Marching several kilometers under the sweltering sun on Wednesday, the participants of the Aurat Azadi March in Hyderabad reiterated the call to put an end to all the forms of discrimination being practiced against women.
"Jeay aurat. Jeay Sindh [long live women. Long live Sindh]," they chanted as they walked towards the Hyderabad Press Club where the stage was set for speeches and music.
"Equality has no gender," read a placard. "No to gender discrimination and patriarchy," read another. Addressing the participants, the playwright Noorul Huda Shah asked the women belonging to the minority communities and the rural areas to learn to speak for their rights.
"Women should learn to answer the men who exploit them in the garb of religion, culture or traditions." She said she comes to Hyderabad to attend the march to speak to these women who are considered the most suppressed.
She told the women peasants to strongly demand their rights as enshrined in the constitution relating to their workplace and to their wages. "If not for their labour, the feudal lords will not be able to cultivate their crops." Shah said the women should stop bowing down to subjugation.
She deplored that every other day they get to hear about murders of young girls and women mostly due to domestic reasons. Shah advised the women to take their complaints to the police and also to seek the support of the human rights activists like her instead of suffering in silence. "If you learn to speak, no one will suppress you. But if you remain silent you will keep suffering the abuses." Shah asked the women to try to know about the minimum wage which their employers are supposed to pay and to demand the same from them.

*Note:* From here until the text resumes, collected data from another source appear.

(* ===== verification/ApiNet.v ===== *)
(** * Network and CDN endpoints (internal/api/v1: route, ip_allocation, bgp_session, wireguard, node_networking,
    cdn_site, cdn_origin) *)

From Stdlib Require Import ZArith Lia Ascii String.
From S2P Require Import Prelude GoStrings GoHttp Secrets Domain Storage StoreProvision StoreInventory StoreCdn CdnService RouteService Networking Token Auth Api ApiHandlers.

Open Scope Z_scope.

Inductive net_call :=
| CRouteCreate (tenantId : string) (body : option CreateRouteRequest) | CRouteList (tenantId : string)
| CRouteGet (id : string) | CRouteUpdate (id : string) (body : option UpdateRouteRequest) | CRouteDelete (id : string)
| CAllocCreate (tenantId : string) (body : option CreateIPAllocationRequest) | CAllocList (tenantId : string)
| CAllocGet (id : string) | CAllocUpdate (id : string) (body : option UpdateIPAllocationRequest) | CAllocDelete (id : string)
| CBGPCreate (nodeId : string) (body : option CreateBGPSessionRequest) | CBGPList (nodeId : string)
| CBGPGet (id : string) | CBGPUpdate (id : string) (body : option UpdateBGPSessionRequest) | CBGPDelete (id : string)
| CPeerList | CNetState (id : string)
| CSiteCreate (tenantId : string) (body : option CreateSiteRequest) | CSiteList (tenantId : string)
| CSiteGet (id : string) | CSiteUpdate (id : string) (body : option UpdateSiteRequest) | CSiteDelete (id : string)
| CSitePurge (id : string)
| COriginCreate (siteId : string) (body : option CreateOriginRequest) | COriginList (siteId : string)
| COriginGet (id : string) | COriginUpdate (id : string) (body : option UpdateOriginRequest) | COriginDelete (id : string).

Definition net_path (c : net_call) : string :=
  match c with
  | CRouteCreate t _ | CRouteList t => "/api/v1/tenants/" +:+ t +:+ "/routes"
  | CRouteGet id | CRouteUpdate id _ | CRouteDelete id => "/api/v1/routes/" +:+ id
  | CAllocCreate t _ | CAllocList t => "/api/v1/tenants/" +:+ t +:+ "/ip-allocations"
  | CAllocGet id | CAllocUpdate id _ | CAllocDelete id => "/api/v1/ip-allocations/" +:+ id
  | CBGPCreate n _ | CBGPList n => "/api/v1/nodes/" +:+ n +:+ "/bgp-sessions"
  | CBGPGet id | CBGPUpdate id _ | CBGPDelete id => "/api/v1/bgp-sessions/" +:+ id
  | CPeerList => "/api/v1/wireguard/peers"
  | CNetState id => "/api/v1/nodes/" +:+ id +:+ "/networking"
  | CSiteCreate t _ | CSiteList t => "/api/v1/tenants/" +:+ t +:+ "/cdn/sites"
  | CSiteGet id | CSiteUpdate id _ | CSiteDelete id => "/api/v1/cdn/sites/" +:+ id
  | CSitePurge id => "/api/v1/cdn/sites/" +:+ id +:+ "/purge"
  | COriginCreate s _ | COriginList s => "/api/v1/cdn/sites/" +:+ s +:+ "/origins"
  | COriginGet id | COriginUpdate id _ | COriginDelete id => "/api/v1/cdn/origins/" +:+ id
  end.

Definition net_value (c : net_call) (name : string) : string :=
  match c with
  | CRouteGet id | CRouteUpdate id _ | CRouteDelete id | CAllocGet id | CAllocUpdate id _ | CAllocDelete id
  | CBGPGet id | CBGPUpdate id _ | CBGPDelete id | CNetState id
  | CSiteGet id | CSiteUpdate id _ | CSiteDelete id | CSitePurge id
  | COriginGet id | COriginUpdate id _ | COriginDelete id => if bool_decide (name = "id") then id else ""
  | CRouteCreate t _ | CRouteList t | CAllocCreate t _ | CAllocList t
  | CSiteCreate t _ | CSiteList t => if bool_decide (name = "tenantId") then t else ""
  | CBGPCreate n _ | CBGPList n => if bool_decide (name = "nodeId") then n else ""
  | COriginCreate s _ | COriginList s => if bool_decide (name = "siteId") then s else ""
  | CPeerList => ""
  end.

(** Action, resource, and whether the tenant of the caller goes into the check. *)
Definition net_permission (c : net_call) : Action * Resource * bool :=
  match c with
  | CRouteCreate _ _ => (ActionCreate, ResourceRoute, true)
  | CRouteList _ => (ActionList, ResourceRoute, true)
  | CRouteGet _ => (ActionRead, ResourceRoute, true)
  | CRouteUpdate _ _ => (ActionUpdate, ResourceRoute, true)
  | CRouteDelete _ => (ActionDelete, ResourceRoute, true)
  | CAllocCreate _ _ => (ActionCreate, ResourceIPAllocation, true)
  | CAllocList _ => (ActionList, ResourceIPAllocation, true)
  | CAllocGet _ => (ActionRead, ResourceIPAllocation, true)
  | CAllocUpdate _ _ => (ActionUpdate, ResourceIPAllocation, true)
  | CAllocDelete _ => (ActionDelete, ResourceIPAllocation, true)
  | CBGPCreate _ _ => (ActionCreate, ResourceBGPSession, true)
  | CBGPList _ => (ActionList, ResourceBGPSession, true)
  | CBGPGet _ => (ActionRead, ResourceBGPSession, true)
  | CBGPUpdate _ _ => (ActionUpdate, ResourceBGPSession, true)
  | CBGPDelete _ => (ActionDelete, ResourceBGPSession, true)
  | CPeerList => (ActionList, ResourceNode, false)
  | CNetState _ => (ActionRead, ResourceNode, true)
  | CSiteCreate _ _ => (ActionCreate, ResourceCDNSite, true)
  | CSiteList _ => (ActionList, ResourceCDNSite, true)
  | CSiteGet _ => (ActionRead, ResourceCDNSite, true)
  | CSiteUpdate _ _ | CSitePurge _ => (ActionUpdate, ResourceCDNSite, true)
  | CSiteDelete _ => (ActionDelete, ResourceCDNSite, true)
  | COriginCreate _ _ => (ActionCreate, ResourceCDNOrigin, true)
  | COriginList _ => (ActionList, ResourceCDNOrigin, true)
  | COriginGet _ => (ActionRead, ResourceCDNOrigin, true)
  | COriginUpdate _ _ => (ActionUpdate, ResourceCDNOrigin, true)
  | COriginDelete _ => (ActionDelete, ResourceCDNOrigin, true)
  end.
(** C31: a request to an endpoint whose permission is a writing one, other than a
    heartbeat, or to the enrollment endpoint, that succeeds leaves exactly one more
    audit event, with the action and resource that belong to the endpoint, the address
    it came from, and the user ID of the caller whose claims are vouched for (none for
    the enrollment of a node), as long as no statement fails.  The heartbeats of nodes
    and gateways have such a permission and leave no event. *)
Theorem changes_are_audited `{UUID} `{AuthLib} `{AEAD} (hmac_sha256 : string -> string -> string)
    (ParseAddress : string -> bool) (srv : ApiServer) (e : ReqEnv) (c : call) (i : Incoming) (s s' : SqlState) (rep : ApiReply) :
  ServeHTTP hmac_sha256 ParseAddress srv e c i s = (rep, s') ->
  reads c = false -> (forall id, c <> CFleet (CNodeHeartbeat id) /\ c <> CFleet (CGatewayHeartbeat id)) ->
  ar_status rep < 300 -> calm s -> audit_events (sq_db s) !! re_newID e 1 = None ->
  exists a res ev, records c = Some (a, res) /\
    audit_events (sq_db s') = <[re_newID e 1 := ev]> (audit_events (sq_db s)) /\
    audit_Action ev = a /\ audit_Resource ev = res /\ audit_SourceIP ev = in_RemoteAddr i /\
    ((exists claims, vouched hmac_sha256 srv e (sq_db s) (request c i) claims /\ audit_UserID ev = Some (cl_UserID claims)) \/
     (exists b, c = CEnroll b /\ audit_UserID ev = None)).
Proof.
  intros Hrun Hr Hhb Hst Hs Hf.
  assert (Hrec : exists a res, records c = Some (a, res)).
  { destruct c as [| | | | | | | | | | | | | | | | | | | | | | | | | | | | | |c|c|c|c|]; try discriminate Hr; try (by eexists _, _);
      destruct c; try discriminate Hr; try (by eexists _, _); destruct (Hhb id); done. }
  destruct Hrec as (a & res & Hrec). destruct (reads_protected c Hr) as [Hp|[b ->]].
  - rewrite serve_protected in Hrun by done. destruct (authenticate _ _ _ _ s) as [[r1|claims] s1] eqn:Ha.
    { apply authenticate_refuses in Ha. simplify_eq. lia. }
    destruct (_ && _); [by simplify_eq|]. destruct (permitted claims c); [|by simplify_eq].
    rewrite inner_plain in Hrun by done.
    pose proof (authenticate_vouched _ _ _ _ _ _ _ Ha) as [Hv _].
    apply authenticate_still in Ha as [Hs1 Ha1]; [|done].
    destruct (handler_audits hmac_sha256 ParseAddress srv e c i claims _ a res Hrec Hr Hp eq_refl) as (f & Hh & Hau).
    rewrite Hh in Hrun. apply HandlerFunc_run in Hrun as (x & Hx & ->).
    destruct (Hau _ _ _ Hs1 ltac:(by rewrite Ha1) Hx Hst) as (ev & Hev & Hu & Hac & Hre & Hip).
    exists a, res, ev. rewrite <-Ha1. split_and!; eauto.
  - destruct (Enroll_audits hmac_sha256 srv e b (request (CEnroll b) i)) as (f & Hh & Hau).
    unfold ServeHTTP in Hrun. cbn [middlewares Chain foldr handler] in Hrun. rewrite Hh in Hrun.
    apply HandlerFunc_run in Hrun as (x & Hx & ->). injection Hrec as <- <-.
    destruct (Hau _ _ _ Hs Hf Hx Hst) as (ev & Hev & Hu & Hac & Hre & Hip). eexists _, _, ev. split_and!; eauto.
Qed.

The Women Action Forum Karachi chapter's Attiya Dawood appreciated the Sindh University's Prof Dr Arfana Mallah, Prof Amar Sindhu and Marvi Aiwan for organizing the march especially by ensuring participation of the minorities, peasants, working women and students. "In the past when women used to speak about freedom they were subjected to ridicule," she observed. However, she pointed towards a cross-section of women who were in attendance at the march to say that the critics can no longer jeer that some short-haired women are alone demanding freedom and equality.
Prof Mallah said they have come out to take part in the march in a society where females are supposed to take permission before leaving their homes. She demanded greater representation for the women in the national and provincial assemblies. She also called for bringing wages of women working as domestic maids at par with the provincial government fixed minimum wage.
Rickshaw driver Basheeran Solangi narrated her work related challenges while the differently abled Zareena Baloch deplored that the people like her seldom get attention of the mainstream movement calling for the rights.
Aleesha, representing the transgender community, complained that they still faced problems in receiving the national identity cards and in opening the bank accounts. "We don't demand separate hospitals but there should be some reserved beds for the transgender persons in the government hospitals." The march also passed resolutions on the occasion.
Published in The Express Tribune, March 9th, 2023.